_Exercise directions_
In the entries below, find the line with "tokens ← stepTokens step;" and print exactly every line from there up to and including the line with "modify (fun w => wr_set_h (afterSplit", with no other lines.

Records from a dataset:
########

(** The results [c1], [c2] are [None] when the call leaves them at their
    zero value, that is on every step but the last. *)
Definition WriteMessage (payload : list byte) : M writer (option (Strobe * Strobe)) :=
  w ← get;
  match h_messagePattern (wr_h w) with
  | [] => throw (PanicMsg "no more message pattern to write")
  | step :: rest =>
      tokens ← stepTokens step;
      forEach tokens (fun pattern => writeToken (strings.Trim pattern " "));;
      modify (sendAEAD payload);;
      match rest with
      | [] =>
          modify (fun w => wr_set_h (set_messagePattern [] (wr_h w)) w);;
          w ← get;
          modify (fun w => wr_set_h (afterSplit (wr_h w)) w);;
          mret (Some (sessionStates (h_strobeState (wr_h w))))
      | _ :: _ =>
          modify (fun w => wr_set_h (set_messagePattern rest (wr_h w)) w);;
          mret None
      end
  end.

(** *** ReadMessage *)

(** What a call works on: the receiver [*h] and the caller's
    [*payloadBuffer] (both pointers are taken to be non-nil). *)
Record reader : Type := {
  rd_h : handshakeState;
  payloadBuffer : list byte
}.

Definition rd_set_h (h : handshakeState) (r : reader) : reader :=
  {| rd_h := h; payloadBuffer := payloadBuffer r |}.

(** A slice expression on the incoming message. *)
Definition sliceOrPanic {S} (o : option (list byte)) : M S (list byte) :=
  match o with
  | Some l => ret l
  | None => throw SliceBoundsOutOfRange
  end.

########

_Exercise answer_
      tokens ← stepTokens step;
      forEach tokens (fun pattern => writeToken (strings.Trim pattern " "));;
      modify (sendAEAD payload);;
      match rest with
      | [] =>
          modify (fun w => wr_set_h (set_messagePattern [] (wr_h w)) w);;
          w ← get;
          modify (fun w => wr_set_h (afterSplit (wr_h w)) w);;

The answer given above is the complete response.